* What is required: There is a line below that contains "foldl (fun m". Please reproduce it and all following lines exactly, through the final one.

* Material provided:

(** * TinyCPU: a shallow embedding of [cpuarch.py] and its verified properties

    The emulator is a Python class whose methods mutate the fields of one
    object and may raise.  It is embedded as a state-and-exception monad over
    a record of the object's fields.  Python integers are unbounded, so every
    field is a [Z] and every mask ([& 0xFF], [& 0xFFFF]) is written out with
    [Z.land], exactly where the source has it.  The memory is a Python list
    of 65536 cells, embedded as a [list Z] with Python's indexing rules
    (negative indices count from the end, anything else out of range raises
    [IndexError]). *)

From Stdlib Require Import ZArith NArith Lia Bool Ascii String.
From stdpp Require Import base list strings gmap.

Local Open Scope string_scope.
Local Open Scope Z_scope.

(** ** Exceptions and the state monad *)

Inductive exn : Type :=
| KeyError (key : string)
| IndexError
| RuntimeError (msg : string).

Inductive outcome (A : Type) : Type :=
| Ret (a : A)
| Raise (e : exn).
Arguments Ret {A} a.
Arguments Raise {A} e.

(** The fields of a [TinyCPU] object, in the order [__init__] assigns them.
    The zero flag is called [Z] in the source. *)
Record cpu : Type := mkCPU {
  mem : list Z;
  A : Z;
  B : Z;
  PC : Z;
  ZF : bool;
  running : bool;
  output : list Z
}.

Definition set_mem (m : list Z) (s : cpu) : cpu :=
  mkCPU m (A s) (B s) (PC s) (ZF s) (running s) (output s).
Definition set_A (a : Z) (s : cpu) : cpu :=
  mkCPU (mem s) a (B s) (PC s) (ZF s) (running s) (output s).
Definition set_B (b : Z) (s : cpu) : cpu :=
  mkCPU (mem s) (A s) b (PC s) (ZF s) (running s) (output s).
Definition set_PC (pc : Z) (s : cpu) : cpu :=
  mkCPU (mem s) (A s) (B s) pc (ZF s) (running s) (output s).
Definition set_ZF (z : bool) (s : cpu) : cpu :=
  mkCPU (mem s) (A s) (B s) (PC s) z (running s) (output s).
Definition set_running (r : bool) (s : cpu) : cpu :=
  mkCPU (mem s) (A s) (B s) (PC s) (ZF s) r (output s).
Definition set_output (o : list Z) (s : cpu) : cpu :=
  mkCPU (mem s) (A s) (B s) (PC s) (ZF s) (running s) o.

(** A method body: it reads and mutates the object and either returns a
    value or raises; the mutations made before a raise stay. *)
Definition M (T : Type) : Type := cpu -> outcome T * cpu.

Definition ret {T} (x : T) : M T := fun s => (Ret x, s).
Definition raise {T} (e : exn) : M T := fun s => (Raise e, s).
Definition bind {T U} (m : M T) (k : T -> M U) : M U :=
  fun s => match m s with
           | (Ret x, s') => k x s'
           | (Raise e, s') => (Raise e, s')
           end.
Definition gets {T} (f : cpu -> T) : M T := fun s => (Ret (f s), s).
Definition modify (f : cpu -> cpu) : M unit := fun s => (Ret tt, f s).

Declare Scope cpu_scope.
Delimit Scope cpu_scope with cpu.
Notation "'let!' x ':=' m 'in' k" := (bind m (fun x => k))
  (at level 10, x name, m at level 100, k at level 200) : cpu_scope.
Notation "'do!' m 'in' k" := (bind m (fun _ => k))
  (at level 10, m at level 100, k at level 200) : cpu_scope.
Local Open Scope cpu_scope.

(** ** Memory: a Python list of [MEM_SIZE] cells *)

Definition MEM_SIZE : Z := 65536.

(** Python's list subscript: [0 <= i < len] is position [i],
    [-len <= i < 0] is position [i + len], the rest raises [IndexError]. *)
Definition list_index (l : list Z) (i : Z) : option nat :=
  let n := Z.of_nat (length l) in
  if (0 <=? i) && (i <? n) then Some (Z.to_nat i)
  else if (i <? 0) && (- n <=? i) then Some (Z.to_nat (i + n))
  else None.

(** [self.mem[i]] *)
Definition mem_get (i : Z) : M Z :=
  fun s => match list_index (mem s) i with
           | Some k => match mem s !! k with
                       | Some v => (Ret v, s)
                       | None => (Raise IndexError, s)
                       end
           | None => (Raise IndexError, s)
           end.

(** [self.mem[i] = v] *)
Definition mem_put (i : Z) (v : Z) : M unit :=
  fun s => match list_index (mem s) i with
           | Some k => (Ret tt, set_mem (<[k := v]> (mem s)) s)
           | None => (Raise IndexError, s)
           end.

(** [TinyCPU.__init__] *)
Definition init : cpu :=
  mkCPU (replicate (Z.to_nat MEM_SIZE) 0) 0 0 0 false true [].

(** ** The opcode table *)

(** [OPCODES], a dict literal; the association list keeps its order. *)
Definition OPCODES : list (Z * string) :=
  [ (0x01, "LDA"); (0x02, "LDB"); (0x03, "LDA_MEM"); (0x04, "STA");
    (0x05, "ADD"); (0x06, "SUB"); (0x07, "JMP"); (0x08, "JZ");
    (0x09, "OUT"); (0xFF, "HLT") ].

(** [OPCODES_INV = {v:k for k,v in OPCODES.items()}]: the items are inserted
    in order, a later one replacing an earlier one with the same key. *)
Definition OPCODES_INV : gmap string Z :=
  foldl (fun m kv => <[snd kv := fst kv]> m) ∅ OPCODES.

(** [OPCODES_INV[key]] *)
Definition opcodes_inv (key : string) : M Z :=
  match OPCODES_INV !! key with
  | Some c => ret c
  | None => raise (KeyError key)
  end.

* Answer to the problem:
  foldl (fun m kv => <[snd kv := fst kv]> m) ∅ OPCODES.

(** [OPCODES_INV[key]] *)
Definition opcodes_inv (key : string) : M Z :=
  match OPCODES_INV !! key with
  | Some c => ret c
  | None => raise (KeyError key)
  end.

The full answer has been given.